» **TASK ITEM**
From the entries below, transcribe exactly the lines between the line holding "Definition set_lastPrefetchPos (p" and the line holding "if prefetchPos <? 64 then", inclusive; skip all other lines.

» **EXERCISE DATA**

Definition end_ok (G : Z -> Z) (lim : Z) (R : gmap Z CoreRecorder) (x : Z * Z) : Prop := exists rc, R !! x.1 = Some rc /\
  (rec_state rc <> HALTED -> lim <= x.2 < 2 ^ 62 /\ 0 <= prevRespCycle rc < 2 ^ 62 /\ 0 <= gapCycles rc <= G x.1 /\
    0 <= lastEventSimulatedOrigStartCycle rc /\ lastEventSimulatedStartCycle rc = lastEventSimulatedOrigStartCycle rc + G x.1 /\
    lastEventSimulatedStartCycle rc <= lim /\ (prevRespEvent rc = None -> rec_state rc <> RUNNING)).

Lemma cSimEnd_spec G lim s r cur rc :
  end_ok G lim (recorders s) (r, cur) -> recorders s !! r = Some rc -> 0 <= lim < 2 ^ 62 ->
  wp (cSimEnd r cur) s (fun cur' s' => s' = set_recorders (insert r (ended (G r) rc)) s /\ cur' = cur + skew G (recorders s) r).
Proof.
  intros (rc0 & Hr0 & Hok) Hr Hlim. cbn in Hr0, Hok. assert (rc0 = rc) as -> by congruence. unfold cSimEnd, skew, ended. rewrite Hr.
  wp_step. eapply wp_at_recorder; [done|]. case_bool_decide as Hst.
  { wp_step. split; [|lia]. unfold set_recorders. rewrite insert_id by done. by destruct s. }
  destruct (Hok Hst) as (Hcur & Hprev & Hgap & Horig & Hstart & Hle & Hnone).
  assert (in_u64 (lastEventSimulatedOrigStartCycle rc + gapCycles rc)) by (unfold in_u64, W64; lia).
  rewrite !(u64_id (lastEventSimulatedOrigStartCycle rc + gapCycles rc)) by done.
  replace (lastEventSimulatedStartCycle rc - (lastEventSimulatedOrigStartCycle rc + gapCycles rc)) with (G r - gapCycles rc) by lia.
  do 2 wp_step; [apply Z.leb_le; lia|]. do 2 wp_step; [apply Z.leb_le; lia|]. wp_step.
  replace (lastEventSimulatedStartCycle rc <? lastEventSimulatedOrigStartCycle rc + gapCycles rc) with false by lia.
  do 2 wp_step. eapply wp_set_recorder; [done|]. rewrite !u64_id by (unfold in_u64, W64; lia).
  replace (gapCycles rc + (G r - gapCycles rc)) with (G r) by lia. wp_step. wp_step.
  - intros Hp%bool_decide_eq_true. wp_step. wp_step; [apply bool_decide_eq_true; specialize (Hnone Hp); destruct (rec_state rc); done|].
    eapply wp_set_recorder; [apply lookup_insert_eq|]. rewrite set_recorders_twice, bool_decide_eq_true_2 by done. wp_step. done.
  - intros Hp. rewrite Hp. wp_step. done.
Qed.

Lemma skew_ext G R R' r : R' !! r = R !! r -> skew G R' r = skew G R r.
Proof. unfold skew. by intros ->. Qed.

Lemma cores_end G lim l s :
  NoDup l.*1 -> Forall (end_ok G lim (recorders s)) l -> 0 <= lim < 2 ^ 62 ->
  wp (each_core cSimEnd l) s (fun l' s' => exists R', s' = set_recorders (fun _ => R') s /\
    l' = map (fun x => (x.1, x.2 + skew G (recorders s) x.1)) l /\
    (forall r, r ∈ l.*1 -> R' !! r = ended (G r) <$> recorders s !! r) /\ forall r, r ∉ l.*1 -> R' !! r = recorders s !! r).
Proof.
  revert s. induction l as [|[r cur] l IH]; intros s Hnd Hok Hlim; cbn [each_core].
  - wp_step. exists (recorders s). split; [by destruct s|]. split; [done|]. split; [|done]. intros r Hr. by apply elem_of_nil in Hr.
  - inversion Hok as [|? ? Hok1 Hok2]; subst. apply NoDup_cons in Hnd as [Hr Hnd]. cbn in Hr. destruct (id Hok1) as (rc & Hrc & _). cbn in Hrc.
    wp_step. eapply wp_mono; [by eapply (cSimEnd_spec G lim s r cur rc)|]. intros cur' s1 [-> ->]. wp_step.
    assert (forall r', r' ∈ l.*1 -> <[r := ended (G r) rc]> (recorders s) !! r' = recorders s !! r') as HR1
      by (intros r' Hin; apply lookup_insert_ne; by intros ->).
    eapply wp_mono; [apply IH; try done|].
    + rewrite Forall_forall in Hok2 |- *. intros x Hx. destruct (Hok2 x Hx) as (rc' & Hrc' & H). exists rc'. split; [|done].
      cbn. rewrite HR1; [done|]. apply list_elem_of_fmap. eauto.
    + intros l' s' (R' & -> & -> & Hin & Hout). cbn in Hin, Hout. wp_step. exists R'. split; [done|]. split; [|split].
      * cbn. f_equal. apply map_ext_in. intros x Hx. f_equal. f_equal. apply skew_ext, HR1, list_elem_of_fmap. exists x. split; [done|]. by apply list_elem_of_In.
      * intros r' [->|Hr']%elem_of_cons; [|by rewrite Hin, HR1]. cbn. by rewrite Hout, lookup_insert_eq, Hrc.
      * intros r' [Hne Hr']%not_elem_of_cons. rewrite Hout by done. by apply lookup_insert_ne.
Qed.

(** ** The whole of [simulatePhase] *)

(** Before a phase, from [g] to [lim]; the clocks and the events are in order. *)
Record Ready (lb : Z -> Z) (g lim : Z) (cores : list (Z * Z)) (s : ContentionSim) : Prop := {
  ry_bound : Bound lb (all_taken (recorders s) cores) (set_limit lim s);
  ry_nodup : NoDup cores.*1;
  ry_cores : Forall (core_ok lim (recorders s)) cores;
  ry_all r : is_Some (recorders s !! r) -> r ∈ cores.*1;
  ry_limit : lim = g + phaseLength s /\ curCycle s <= lim /\ lim + 10 * phaseLength s + 1000000 < 2 ^ 62
}.

(** The weave phase, between the calls of the cores. *)
Lemma weave_spec lb s :
  Bound lb 0 s -> curCycle s <= limit s ->
  (forall r rc, recorders s !! r = Some rc -> own_event (events s) r rc /\
    (rec_state rc = RUNNING -> forall p, prevRespEvent rc = Some p -> limit s <= lb p)) ->
  wp simulatePhaseThread (set_inCSim true s) (fun _ s' => exists lb' G', WellFormed lb' s' /\ Progress lb (gap s) (set_inCSim true s) lb' G' s' /\
    (curCycle s' = limit s /\ limit s' = limit s /\ lastLimit s' = lastLimit s /\ phaseLength s' = phaseLength s) /\
    forall e ev, events s' !! e = Some ev -> state ev = EV_QUEUED -> limit s <= privCycle ev).
Proof.
  intros [HB HC HCh Hcl Hdr Hsep] Hcur Hown.
  assert (WellFormed lb (set_inCSim true s)) as HW.
  { split; [done|]. split; [by destruct HC; split|]. intros r rc e Hr He. cbn in Hr. destruct (Hown _ _ Hr) as [_ Hrun].
    pose proof (cl_halted _ _ _ _ _ _ (Hcl _ _ Hr)) as Hh. destruct (rec_state rc); [|right; by apply Hrun|by left]. by rewrite Hh in He. }
  apply (chain_phase lb (gap s) (set_inCSim true s)); try done. intros r rc Hr. split; [by apply Hcl|by apply Hown].
Qed.

(** After the calls of [cSimEnd]. *)
Section after.
Context (lb lb' G' : Z -> Z) (s s2 : ContentionSim) (R' : gmap Z CoreRecorder).
Hypothesis HB0 : Bound lb 0 s.
Hypothesis HW : WellFormed lb' s2.
Hypothesis HP : Progress lb (gap s) (set_inCSim true s) lb' G' s2.
Hypothesis Hfields : curCycle s2 = limit s /\ limit s2 = limit s /\ lastLimit s2 = lastLimit s /\ phaseLength s2 = phaseLength s.
Hypothesis Hqueued : forall e ev, events s2 !! e = Some ev -> state ev = EV_QUEUED -> limit s <= privCycle ev.
Hypothesis HR' : forall r, R' !! r = ended (G' r) <$> recorders s2 !! r.
Hypothesis Htop : limit s + 10 * phaseLength s + 1000000 < 2 ^ 62.

Definition after_phase : ContentionSim := set_lastLimit (limit s) (set_recorders (fun _ => R') (set_inCSim false s2)).

(** No core of which an event waits is halted, and its first event has run. *)
Lemma timed_after r rc : recorders s2 !! r = Some rc -> rec_state rc <> HALTED ->
  0 <= lastEventSimulatedOrigStartCycle rc /\ lastEventSimulatedStartCycle rc = lastEventSimulatedOrigStartCycle rc + G' r /\
  lastEventSimulatedStartCycle rc <= limit s.
Proof.
  intros Hr Hst. destruct HP as (_ & HC & _). destruct (HC _ _ Hr) as [Hcl _]. destruct Hfields as (_ & El & _).
  destruct (cl_clock _ _ _ _ _ _ Hcl) as [?|[H|(e & ev & o & He & Hs & _ & Hlt)]]; [done|by rewrite El in H|].
  specialize (Hqueued _ _ He Hs). lia.
Qed.

Lemma gap_after r rc : recorders s2 !! r = Some rc -> rec_state rc <> HALTED -> gap after_phase r = G' r.
Proof.
  intros Hr Hst. unfold gap. cbn. rewrite HR', Hr. cbn. unfold ended. rewrite bool_decide_eq_false_2 by done. by case_bool_decide.
Qed.

Lemma bound_after : Bound lb' 0 after_phase.
Proof.
  destruct HP as (HCh & HC & HG & Hlb & Hph). destruct Hfields as (E1 & E2 & E3 & E4). pose proof HW as [HB [HCa HRo]].
  destruct (base_clock _ _ _ _ _ HB) as (Hin & Hlast & Hpl & Ht & Hlt & _).
  assert (forall r rc', R' !! r = Some rc' -> exists rc, recorders s2 !! r = Some rc /\ rc' = ended (G' r) rc) as Hback.
  { intros r rc' Hr. rewrite HR' in Hr. apply fmap_Some in Hr as (rc & Hr & ->). eauto. }
  assert (forall r rc, prevRespEvent (ended (G' r) rc) = prevRespEvent rc) as Hpe.
  { intros r rc. unfold ended. by repeat case_bool_decide. }
  split.
  - destruct HB as [H1 H2 H3 H4 H5 H6 H7 H8]. split; cbn; try done; unfold top in *; cbn.
    + intros e ev He Hs. destruct (H4 _ _ He Hs) as (? & ? & ?). split_and!; lia.
    + intros e ev He Hs. destruct (H5 _ _ He Hs) as (? & ?). lia.
    + intros c t Hct. by apply elem_of_nil in Hct.
    + split_and!; try done; lia.
  - destruct HCa as [H1 H2 H3 H4 H5 H6 H7]. split; cbn; try done.
    + intros e ev r o x He Hcl. destruct (H2 _ _ _ _ _ He Hcl) as [rc Hrc]. rewrite HR', Hrc. by eexists.
    + intros c tc Hc. destruct (H4 _ _ Hc). unfold top in *. cbn. lia.
  - eapply (chains_ext lb' G'); [|exact HCh]. intros e ev r o He Ho. destruct (id Ho) as [t Hclass].
    destruct (ca_core _ _ _ HCa _ _ _ _ _ He Hclass) as [rc Hrc]. symmetry. apply (gap_after r rc Hrc). intros Hst.
    destruct (HC _ _ Hrc) as [Hcl _]. apply (cl_idle _ _ _ _ _ _ Hcl e ev o); [by apply (cl_halted _ _ _ _ _ _ Hcl)|done|done].
  - intros r rc' Hr. destruct (Hback _ _ Hr) as (rc & Hrc & ->). destruct (HC _ _ Hrc) as [[Hg Hat Hn Hh Hid Hck] _]. cbn in Hr |- *. rewrite E2.
    pose proof (timed_after r rc Hrc) as Htimed. pose proof (gap_after r rc Hrc) as Hgap. unfold ended in Hr |- *. case_bool_decide as Hst.
    + assert (gap after_phase r = gapCycles rc) as EG by (unfold gap; cbn; by rewrite Hr). specialize (Hh Hst).
      split; unfold timed; rewrite ?EG; try done; [lia|intros p Hp; congruence|by left].
    + specialize (Hgap Hst). destruct (Htimed Hst) as (? & ? & ?). assert (0 <= G' r) by lia. clear Htimed.
      case_bool_decide as Hp; split; unfold timed; cbn; rewrite ?Hgap; try done; try lia.
      all: intros p Hpr; destruct (Hat p Hpr) as [? HA]; split; [lia|]; by rewrite Z.sub_diag, Z.add_0_r.
  - intros r rc' Hr _. destruct (Hback _ _ Hr) as (rc & Hrc & ->). destruct (HC _ _ Hrc) as [_ Hown]. intros p Hp. rewrite Hpe in Hp. by apply Hown.
  - intros r1 rc1 r2 rc2 p H1 H2 Hp1 Hp2. destruct (Hback _ _ H1) as (x1 & Hx1 & ->). destruct (Hback _ _ H2) as (x2 & Hx2 & ->).
    rewrite Hpe in Hp1, Hp2. pose proof (Hph r1) as Ha. pose proof (Hph r2) as Hb. rewrite Hx1 in Ha. rewrite Hx2 in Hb.
    inversion Ha as [y1 ? Hy1 Hy1' |]; subst. inversion Hb as [y2 ? Hy2 Hy2'|]; subst. cbn in *.
    eapply (bd_separate _ _ _ HB0 r1 y1 r2 y2 p); try done.
    + destruct (ph_event _ _ Hy1) as [<-|[? _]]; congruence.
    + destruct (ph_event _ _ Hy2) as [<-|[? _]]; congruence.
Qed.
End after.
(* ===== verification/Prefetcher.v ===== *)
(** * The stream prefetcher (prefetcher.h/.cpp)

    A prefetcher sits between two levels of caches.  It hands every access to its
    parent, and for loads it watches the page of the line: two accesses at the
    same distance make it ask the parent for a line ahead.  What it fetched is
    kept as the cycle at which the line is there.  The event of a prefetch joins
    the events that the parent left in the recorder of the core. *)

From stdpp Require Import base tactics numbers list gmap.
From Stdlib Require Import ZArith Lia.
From S2P Require Import MemTypes Prelude PrioQueue TimingEvents EventRecorder.

Open Scope Z_scope.

(** ** The entries *)

Definition MAX_CONF : Z := 3.   (* SatCounter<3, 2, 1> *)
Definition THRESHOLD : Z := 2.
Definition INITIAL : Z := 1.
Definition SatCounter_dec (count : Z) : Z := Z.max (count - 1) 0.
Definition SatCounter_inc (count : Z) : Z := Z.min (count + 1) MAX_CONF.
Definition SatCounter_pred (count : Z) : bool := THRESHOLD <=? count.

(** The part of [Entry] that decides what to fetch. *)
Record Strides : Type := mkStrides {
  stride : Z; conf : Z; valid : list bool; lastPos : Z; lastLastPos : Z; lastPrefetchPos : Z
}.
(** [Entry]; [times] holds [startCycle] and [respCycle]. *)
Record Entry : Type := mkEntry { strides : Strides; times : list (Z * Z); lastCycle : Z; ts : Z }.

(** [gm_calloc]: zeros, not the constructor of the counter. *)
Definition Entry_calloc : Entry := mkEntry (mkStrides 0 0 (replicate 64 false) 0 0 0) (replicate 64 (0, 0)) 0 0.

Definition set_conf (c : Z) (x : Strides) : Strides := mkStrides (stride x) c (valid x) (lastPos x) (lastLastPos x) (lastPrefetchPos x).
Definition set_stride (d : Z) (x : Strides) : Strides := mkStrides d (conf x) (valid x) (lastPos x) (lastLastPos x) (lastPrefetchPos x).
Definition set_valid (v : list bool) (x : Strides) : Strides := mkStrides (stride x) (conf x) v (lastPos x) (lastLastPos x) (lastPrefetchPos x).
Definition set_lastPrefetchPos (p : Z) (x : Strides) : Strides := mkStrides (stride x) (conf x) (valid x) (lastPos x) (lastLastPos x) p.
(** The two assignments at the end of a hit. *)
Definition push_pos (p : Z) (x : Strides) : Strides := mkStrides (stride x) (conf x) (valid x) p (lastPos x) (lastPrefetchPos x).

(** [alloc], and the assignments after it. *)
Definition alloc (curCycle pos timestamp : Z) (e : Entry) : Entry :=
  mkEntry (mkStrides 1 INITIAL (replicate 64 false) pos 0 0) (times e) curCycle timestamp.

(** The prediction of a hit: whether to fetch, which position and how far ahead.  The
    division is of unsigned numbers. *)
Definition predict (pos : Z) (x : Strides) : result (option (Z * Z)) :=
  let d := s32 (pos - lastPos x) in
  if d =? 0 then Err Panicked
  else
    let fetchDepth := s32 (u32 (lastPrefetchPos x - lastPos x) / u32 d) in
    let '(prefetchPos, fetchDepth) :=
      if fetchDepth <? 1 then (u32 (pos + d), 1) else (u32 (lastPrefetchPos x + d), fetchDepth) in
    if prefetchPos <? 64 then
      match at_ (valid x) prefetchPos with
      | Ok v => Ok (if v then None else Some (prefetchPos, fetchDepth))
      | Err f => Err f
      end
    else Ok None.

(** Step 2 of a hit, up to the accesses that it asks for. *)
Definition train (pos : Z) (x : Strides) : result (Strides * option (Z * Z)) :=
  let d := s32 (pos - lastPos x) in
  if stride x =? d then
    let x := set_conf (SatCounter_inc (conf x)) x in
    if SatCounter_pred (conf x) then match predict pos x with Ok o => Ok (x, o) | Err f => Err f end
    else Ok (x, None)
  else
    let x := set_conf (SatCounter_dec (conf x)) x in
    let lastStride := s32 (lastPos x - lastLastPos x) in
    let x := if negb (SatCounter_pred (conf x)) && negb (d =? 0) && negb (d =? stride x) && (d =? lastStride)
             then set_stride d (set_conf INITIAL x) else x in
    Ok (set_lastPrefetchPos pos x, None).

(** Step 1 of a hit: a line that was fetched is used up.  The entry, and whether its fetch
    ends after the access ([shortPrefetch]). *)
Definition use_prefetch (pos respCycle : Z) (e : Entry) : result (Entry * bool) :=
  match at_ (valid (strides e)) pos, at_ (times e) pos with
  | Ok true, Ok (_, pfRespCycle) =>
    Ok (mkEntry (set_valid (<[Z.to_nat pos := false]> (valid (strides e))) (strides e)) (times e)
          (Z.max (Z.max pfRespCycle respCycle) (lastCycle e)) (ts e), respCycle <? pfRespCycle)
  | Ok false, _ => Ok (e, false)
  | Err f, _ => Err f
  | _, Err f => Err f
  end.

(** A line is fetched, as [times] and [valid] say. *)
Definition note_prefetch (prefetchPos reqCycle respCycle : Z) (e : Entry) : result Entry :=
  match set_at (valid (strides e)) prefetchPos true, set_at (times e) prefetchPos (u32 reqCycle, respCycle) with
  | Ok v, Ok t => Ok (mkEntry (set_valid v (strides e)) t (lastCycle e) (ts e))
  | Err f, _ | _, Err f => Err f
  end.

(** ** The prefetcher *)

Record StreamPrefetcher : Type := mkPrefetcher { timestamp : Z; tag : list Z; array : list Entry; childId : nat }.

Definition StreamPrefetcher_init (pfEntries : nat) : StreamPrefetcher :=
  mkPrefetcher 0 (replicate pfEntries 0) (replicate pfEntries Entry_calloc) 0.
(** [setParents] keeps the number that the parent gave. *)
Definition setParents (id : nat) (p : StreamPrefetcher) : StreamPrefetcher := mkPrefetcher (timestamp p) (tag p) (array p) id.

(** The entry of a page: the last one of 16; 16 if there is none. *)
Fixpoint find_entry (n : nat) (i idx pageAddr : Z) (tags : list Z) : result Z :=
  match n with
  | O => Ok idx
  | Datatypes.S n => match at_ tags i with
    | Ok t => find_entry n (i + 1) (if pageAddr =? t then i else idx) pageAddr tags
    | Err f => Err f
    end
  end.

(** The entry to replace: the oldest that is not warm. *)
Fixpoint find_victim (n : nat) (i cand candScore reqCycle : Z) (l : list Entry) : result Z :=
  match n with
  | O => Ok cand
  | Datatypes.S n => match at_ l i with
    | Ok e =>
      let take := negb (u64 (reqCycle + 500) <? lastCycle e) && (ts e <? candScore) in
      find_victim n (i + 1) (if take then i else cand) (if take then ts e else candScore) reqCycle l
    | Err f => Err f
    end
  end.

Record Node (P : Type) : Type := mkNode { prefetcher : StreamPrefetcher; world : World P }.
Arguments mkNode {P}. Arguments prefetcher {P}. Arguments world {P}.

Section access.
Context {P : Type}.
(** [parent->access(req)], with the contents of [*req.state] before and after. *)
Context (parent_access : MemReq -> MESIState -> st (World P) (MESIState * Z)).
Context (child_invalidate : InvReq -> st (World P) Z).
(** What [wbAcc.reqCycle] holds when no record was popped. *)
Context (uninit : Z).

Definition set_prefetcher (p : StreamPrefetcher) (s : Node P) : Node P := mkNode p (world s).
Definition set_world (w : World P) (s : Node P) : Node P := mkNode (prefetcher s) w.
Definition in_world {A} (m : st (World P) A) : st (Node P) A := zoom world set_world m.

Definition get_entry (idx : Z) : st (Node P) Entry := p ← gets prefetcher; lift (at_ (array p) idx).
Definition set_entry (idx : Z) (e : Entry) : st (Node P) unit :=
  p ← gets prefetcher;
  a ← lift (set_at (array p) idx e);
  modify (set_prefetcher (mkPrefetcher (timestamp p) (tag p) a (childId p))).
(** [timestamp++]. *)
Definition next_ts : st (Node P) Z :=
  p ← gets prefetcher;
  modify (set_prefetcher (mkPrefetcher (u64 (timestamp p + 1)) (tag p) (array p) (childId p)));;
  mret (timestamp p).

(** [StreamPrefetcherEvent::coupleEvents]. *)
Definition add_child (ev : Z) (c : ptr) : st (World P) unit :=
  match c with Some c => zoom csim set_csim (addChild ev c);; mret tt | None => fail Panicked end.
Definition coupleEvents (ev onGoingCycle : Z) (rec : TimingRecord) : st (World P) unit :=
  when (onGoingCycle <? tr_reqCycle rec) (zoom csim set_csim (set_event ev (setMinStartCycle (tr_reqCycle rec))));;
  add_child ev (startEvent rec);;
  when (bool_decide (startEvent rec <> endEvent rec)) (add_child ev (endEvent rec)).

(** The record that an access of the parent has left, as children of the event. *)
Definition couple_record (r ev onGoingCycle : Z) : st (World P) unit :=
  has ← hasRecord r;
  when has (rec ← popRecord r; coupleEvents ev onGoingCycle rec).

(** The requests: the demand under the name of the prefetcher, and a prefetch. *)
Definition demand_req (req : MemReq) (id : nat) : MemReq :=
  mkReq (lineAddr req) (type req) id (MemTypes.state req) (MemTypes.cycle req) (initialState req) (srcId req) (flags req).
Definition prefetch_req (req : MemReq) (id : nat) (line : Z) : MemReq :=
  mkReq line GETS id CoreState (MemTypes.cycle req) I (srcId req) PREFETCH.

(** One access of the parent for a position ahead, and its entry in the table. *)
Definition fetch (idx : Z) (req : MemReq) (line prefetchPos : Z) (s : MESIState) (longerCycle : Z) : st (Node P) (MESIState * Z) :=
  p ← gets prefetcher;
  '(s', pfRespCycle) ← in_world (parent_access (prefetch_req req (childId p) line) s);
  let longerCycle := Z.max longerCycle pfRespCycle in
  e ← get_entry idx;
  e' ← lift (note_prefetch prefetchPos (MemTypes.cycle req) longerCycle e);
  set_entry idx e';;
  mret (s', longerCycle).

(** The second fetch, of the position after the first. *)
Definition double_prefetch (idx : Z) (req : MemReq) (line prefetchPos : Z) (s : MESIState) (longerCycle ev onGoingCycle : Z) :
    st (Node P) (MESIState * Z) :=
  r ← fetch idx req line prefetchPos s longerCycle;
  in_world (couple_record (srcId req) ev onGoingCycle);;
  mret r.

(** The end of a prefetch: the position is kept, and the record of the event is left to the core. *)
Definition publish (idx r line newEv longerCycle : Z) (s : MESIState) (respCycle prefetchPos : Z) : st (Node P) Z :=
  e ← get_entry idx;
  set_entry idx (mkEntry (set_lastPrefetchPos prefetchPos (strides e)) (times e) (lastCycle e) (ts e));;
  assert_ (bool_decide (s = I));;
  in_world (pushRecord r (mkRecord line longerCycle respCycle GETS (Some newEv) (Some newEv)));;
  mret respCycle.

(** The prefetch of a hit, and maybe a second one; the cycle that [access] returns. *)
Definition issue (idx : Z) (req : MemReq) (wbAcc : TimingRecord) (shortPrefetch : bool) (pos prefetchPos fetchDepth : Z) : st (Node P) Z :=
  e0 ← get_entry idx;
  let d := s32 (pos - lastPos (strides e0)) in
  let line := u64 (lineAddr req + prefetchPos - pos) in
  '(s, longerCycle) ← fetch idx req line prefetchPos I (tr_reqCycle wbAcc);
  newEv ← in_world (new_event (srcId req) (setMinStartCycle longerCycle (TimingEvent_init 0 0 0 (StreamPrefetcherEvent longerCycle))));
  in_world (when (isValid wbAcc) (coupleEvents newEv longerCycle wbAcc));;
  in_world (couple_record (srcId req) newEv longerCycle);;
  e ← get_entry idx;
  let nextPos := u32 (prefetchPos + d) in
  let near := shortPrefetch && (fetchDepth <? 8) && (nextPos <? 64) in
  again ← (if near then v ← lift (at_ (valid (strides e)) nextPos); mret (negb v) else mret false);
  '(s, respCycle, prefetchPos) ←
    (if again : bool then
       '(s, c) ← double_prefetch idx req (u64 (line + d)) nextPos s longerCycle newEv longerCycle; mret (s, c, nextPos)
     else mret (s, longerCycle, prefetchPos));
  publish idx (srcId req) line newEv longerCycle s respCycle prefetchPos.

(** A page that has no entry. *)
Definition entry_miss (pageAddr pos reqCycle : Z) : st (Node P) unit :=
  p ← gets prefetcher;
  cand ← lift (find_victim 16 0 16 (W64 - 1) reqCycle (array p));
  when (cand <? 16) (
    t ← next_ts;
    e ← get_entry cand;
    set_entry cand (alloc reqCycle pos t e);;
    p ← gets prefetcher;
    tags ← lift (set_at (tag p) cand pageAddr);
    modify (set_prefetcher (mkPrefetcher (timestamp p) tags (array p) (childId p)))).

(** A page that has an entry: the position to fetch, if any. *)
Definition entry_hit (idx pos respCycle : Z) : st (Node P) (bool * option (Z * Z)) :=
  t ← next_ts;
  e ← get_entry idx;
  '(e, shortPrefetch) ← lift (use_prefetch pos respCycle (mkEntry (strides e) (times e) (lastCycle e) t));
  '(x, o) ← lift (train pos (strides e));
  set_entry idx (mkEntry (match o with None => push_pos pos x | Some _ => x end) (times e) (lastCycle e) (ts e));;
  mret (shortPrefetch, o).

(** The end of an access that fetches nothing. *)
Definition put_back (r : Z) (wbAcc : TimingRecord) : st (World P) unit := when (isValid wbAcc) (pushRecord r wbAcc).

Definition access (req : MemReq) (s : MESIState) : st (Node P) (MESIState * Z) :=
  p ← gets prefetcher;
  '(s', respCycle) ← in_world (parent_access (demand_req req (childId p)) s);
  if negb (bool_decide (type req = GETS)) then mret (s', respCycle)
  else
    has ← in_world (hasRecord (srcId req));
    wbAcc ← in_world (if has : bool then popRecord (srcId req) else mret (mkRecord 0 uninit 0 GETS None None));
    let pageAddr := Z.shiftr (lineAddr req) 6 in
    let pos := Z.land (lineAddr req) 63 in
    p ← gets prefetcher;
    idx ← lift (find_entry 16 0 16 pageAddr (tag p));
    o ← (if idx =? 16 then entry_miss pageAddr pos (MemTypes.cycle req);; mret None
         else '(shortPrefetch, o) ← entry_hit idx pos respCycle; mret (match o with Some (q, d) => Some (shortPrefetch, q, d) | None => None end));
    match o with
    | Some (shortPrefetch, prefetchPos, fetchDepth) =>
      c ← issue idx req wbAcc shortPrefetch pos prefetchPos fetchDepth;
      mret (s', c)
    | None =>
      in_world (put_back (srcId req) wbAcc);;
      mret (s', respCycle)
    end.

(** [invalidate] only passes the request down. *)
Definition invalidate (req : InvReq) : st (Node P) Z := in_world (child_invalidate req).
End access.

» **REPLY**
Definition set_lastPrefetchPos (p : Z) (x : Strides) : Strides := mkStrides (stride x) (conf x) (valid x) (lastPos x) (lastLastPos x) p.
(** The two assignments at the end of a hit. *)
Definition push_pos (p : Z) (x : Strides) : Strides := mkStrides (stride x) (conf x) (valid x) p (lastPos x) (lastPrefetchPos x).

(** [alloc], and the assignments after it. *)
Definition alloc (curCycle pos timestamp : Z) (e : Entry) : Entry :=
  mkEntry (mkStrides 1 INITIAL (replicate 64 false) pos 0 0) (times e) curCycle timestamp.

(** The prediction of a hit: whether to fetch, which position and how far ahead.  The
    division is of unsigned numbers. *)
Definition predict (pos : Z) (x : Strides) : result (option (Z * Z)) :=
  let d := s32 (pos - lastPos x) in
  if d =? 0 then Err Panicked
  else
    let fetchDepth := s32 (u32 (lastPrefetchPos x - lastPos x) / u32 d) in
    let '(prefetchPos, fetchDepth) :=
      if fetchDepth <? 1 then (u32 (pos + d), 1) else (u32 (lastPrefetchPos x + d), fetchDepth) in
    if prefetchPos <? 64 then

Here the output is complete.